> _Work to be completed_: Number of lines below with the word "getChild": state it and write nothing more.

** Listed records follows **

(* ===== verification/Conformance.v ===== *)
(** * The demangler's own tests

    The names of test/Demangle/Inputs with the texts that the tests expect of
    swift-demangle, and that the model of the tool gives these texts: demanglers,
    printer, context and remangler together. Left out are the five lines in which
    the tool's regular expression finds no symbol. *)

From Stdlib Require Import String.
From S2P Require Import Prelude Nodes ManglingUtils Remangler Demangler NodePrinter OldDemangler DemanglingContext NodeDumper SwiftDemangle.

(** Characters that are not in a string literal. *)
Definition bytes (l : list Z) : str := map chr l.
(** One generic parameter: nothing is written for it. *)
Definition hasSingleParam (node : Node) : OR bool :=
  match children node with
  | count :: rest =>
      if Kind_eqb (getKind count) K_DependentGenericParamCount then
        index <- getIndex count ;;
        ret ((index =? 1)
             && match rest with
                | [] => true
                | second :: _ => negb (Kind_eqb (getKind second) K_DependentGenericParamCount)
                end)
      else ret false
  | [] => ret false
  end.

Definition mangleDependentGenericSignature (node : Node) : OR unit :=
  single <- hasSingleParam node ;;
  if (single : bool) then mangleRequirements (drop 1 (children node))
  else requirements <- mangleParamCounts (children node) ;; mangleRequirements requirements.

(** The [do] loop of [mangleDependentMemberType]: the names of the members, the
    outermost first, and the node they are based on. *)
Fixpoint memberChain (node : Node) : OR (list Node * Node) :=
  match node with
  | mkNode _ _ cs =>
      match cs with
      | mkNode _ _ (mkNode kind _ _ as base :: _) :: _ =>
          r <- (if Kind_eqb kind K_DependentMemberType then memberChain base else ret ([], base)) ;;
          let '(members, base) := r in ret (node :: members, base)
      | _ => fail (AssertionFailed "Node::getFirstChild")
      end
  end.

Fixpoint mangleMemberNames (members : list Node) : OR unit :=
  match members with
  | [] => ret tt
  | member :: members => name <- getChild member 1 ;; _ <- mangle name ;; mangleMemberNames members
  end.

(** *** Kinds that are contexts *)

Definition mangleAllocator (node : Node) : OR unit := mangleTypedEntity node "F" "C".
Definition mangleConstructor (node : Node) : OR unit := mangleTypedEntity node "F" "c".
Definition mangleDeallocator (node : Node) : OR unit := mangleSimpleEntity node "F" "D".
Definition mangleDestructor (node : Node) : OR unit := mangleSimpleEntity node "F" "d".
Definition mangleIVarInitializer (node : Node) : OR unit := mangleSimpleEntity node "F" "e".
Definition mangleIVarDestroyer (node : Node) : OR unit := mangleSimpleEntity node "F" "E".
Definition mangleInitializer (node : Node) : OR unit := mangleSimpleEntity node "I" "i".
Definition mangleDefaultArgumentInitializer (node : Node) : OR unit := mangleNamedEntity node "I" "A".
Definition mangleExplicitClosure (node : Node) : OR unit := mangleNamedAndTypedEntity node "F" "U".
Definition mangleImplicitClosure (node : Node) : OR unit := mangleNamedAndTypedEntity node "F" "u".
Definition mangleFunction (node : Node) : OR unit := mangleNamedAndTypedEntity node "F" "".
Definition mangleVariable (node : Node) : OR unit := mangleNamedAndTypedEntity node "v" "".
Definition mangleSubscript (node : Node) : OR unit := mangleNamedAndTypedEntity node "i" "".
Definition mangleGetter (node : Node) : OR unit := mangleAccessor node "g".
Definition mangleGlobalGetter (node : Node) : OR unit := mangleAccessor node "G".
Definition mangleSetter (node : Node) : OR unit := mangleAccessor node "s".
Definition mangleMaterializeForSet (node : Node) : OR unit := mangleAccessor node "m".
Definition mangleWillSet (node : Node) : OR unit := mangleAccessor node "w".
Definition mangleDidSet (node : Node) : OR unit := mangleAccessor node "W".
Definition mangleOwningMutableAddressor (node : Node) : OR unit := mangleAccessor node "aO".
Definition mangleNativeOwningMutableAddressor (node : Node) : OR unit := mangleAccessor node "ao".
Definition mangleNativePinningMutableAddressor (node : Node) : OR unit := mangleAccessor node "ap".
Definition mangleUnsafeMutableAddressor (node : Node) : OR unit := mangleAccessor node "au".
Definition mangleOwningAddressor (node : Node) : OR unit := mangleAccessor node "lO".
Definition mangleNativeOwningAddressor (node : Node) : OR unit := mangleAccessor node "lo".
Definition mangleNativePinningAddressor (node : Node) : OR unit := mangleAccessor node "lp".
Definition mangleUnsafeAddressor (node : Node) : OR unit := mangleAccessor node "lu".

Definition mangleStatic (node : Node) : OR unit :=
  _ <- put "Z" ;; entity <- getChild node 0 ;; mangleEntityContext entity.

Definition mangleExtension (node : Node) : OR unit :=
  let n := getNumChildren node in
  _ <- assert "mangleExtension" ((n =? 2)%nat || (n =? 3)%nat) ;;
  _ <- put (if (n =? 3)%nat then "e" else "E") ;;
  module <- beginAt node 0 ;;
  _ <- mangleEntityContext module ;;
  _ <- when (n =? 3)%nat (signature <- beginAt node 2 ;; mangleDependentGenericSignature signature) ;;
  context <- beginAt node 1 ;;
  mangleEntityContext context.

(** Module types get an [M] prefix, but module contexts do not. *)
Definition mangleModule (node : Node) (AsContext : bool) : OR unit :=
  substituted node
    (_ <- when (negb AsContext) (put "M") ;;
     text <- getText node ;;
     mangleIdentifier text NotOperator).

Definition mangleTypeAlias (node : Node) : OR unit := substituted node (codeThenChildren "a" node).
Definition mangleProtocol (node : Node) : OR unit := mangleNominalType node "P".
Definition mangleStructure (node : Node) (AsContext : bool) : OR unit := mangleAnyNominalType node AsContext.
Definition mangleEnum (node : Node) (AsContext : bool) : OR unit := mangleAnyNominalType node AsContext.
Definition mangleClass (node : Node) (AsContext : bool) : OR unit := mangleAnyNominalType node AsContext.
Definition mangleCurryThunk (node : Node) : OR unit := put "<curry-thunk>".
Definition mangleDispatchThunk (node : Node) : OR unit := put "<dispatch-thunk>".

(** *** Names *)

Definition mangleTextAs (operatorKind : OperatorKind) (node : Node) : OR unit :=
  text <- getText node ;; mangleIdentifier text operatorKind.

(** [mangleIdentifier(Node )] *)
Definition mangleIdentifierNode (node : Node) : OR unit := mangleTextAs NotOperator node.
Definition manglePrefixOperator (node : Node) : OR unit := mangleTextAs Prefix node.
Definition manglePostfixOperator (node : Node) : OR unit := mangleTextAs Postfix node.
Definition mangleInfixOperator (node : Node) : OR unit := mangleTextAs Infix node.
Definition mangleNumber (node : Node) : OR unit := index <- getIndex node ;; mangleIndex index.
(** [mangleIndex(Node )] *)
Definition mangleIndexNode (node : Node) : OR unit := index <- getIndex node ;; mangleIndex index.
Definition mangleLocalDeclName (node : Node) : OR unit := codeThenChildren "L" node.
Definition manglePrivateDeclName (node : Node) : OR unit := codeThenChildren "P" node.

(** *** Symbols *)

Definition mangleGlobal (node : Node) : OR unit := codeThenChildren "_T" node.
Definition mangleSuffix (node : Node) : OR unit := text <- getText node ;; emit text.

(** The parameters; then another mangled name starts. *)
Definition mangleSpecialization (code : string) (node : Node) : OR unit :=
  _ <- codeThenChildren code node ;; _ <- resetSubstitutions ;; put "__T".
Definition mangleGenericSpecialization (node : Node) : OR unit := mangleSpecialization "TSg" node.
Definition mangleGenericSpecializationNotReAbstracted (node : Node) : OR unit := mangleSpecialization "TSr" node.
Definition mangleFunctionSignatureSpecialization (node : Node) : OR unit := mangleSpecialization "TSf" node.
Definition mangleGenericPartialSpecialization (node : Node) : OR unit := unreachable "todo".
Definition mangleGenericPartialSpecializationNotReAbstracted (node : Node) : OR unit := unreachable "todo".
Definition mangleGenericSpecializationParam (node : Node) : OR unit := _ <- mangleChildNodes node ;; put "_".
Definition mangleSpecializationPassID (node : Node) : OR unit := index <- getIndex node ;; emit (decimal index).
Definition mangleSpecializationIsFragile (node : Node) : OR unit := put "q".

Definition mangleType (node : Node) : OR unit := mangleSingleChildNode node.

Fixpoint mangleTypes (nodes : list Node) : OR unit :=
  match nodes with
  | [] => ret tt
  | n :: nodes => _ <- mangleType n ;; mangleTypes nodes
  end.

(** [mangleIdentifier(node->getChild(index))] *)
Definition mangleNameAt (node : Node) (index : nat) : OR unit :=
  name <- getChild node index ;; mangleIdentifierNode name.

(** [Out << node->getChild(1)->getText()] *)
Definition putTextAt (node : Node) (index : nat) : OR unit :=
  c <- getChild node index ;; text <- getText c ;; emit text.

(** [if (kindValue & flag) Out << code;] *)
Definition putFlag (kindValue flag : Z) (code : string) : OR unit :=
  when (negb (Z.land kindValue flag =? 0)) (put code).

** End of Listed records **

> _Written solution_: 6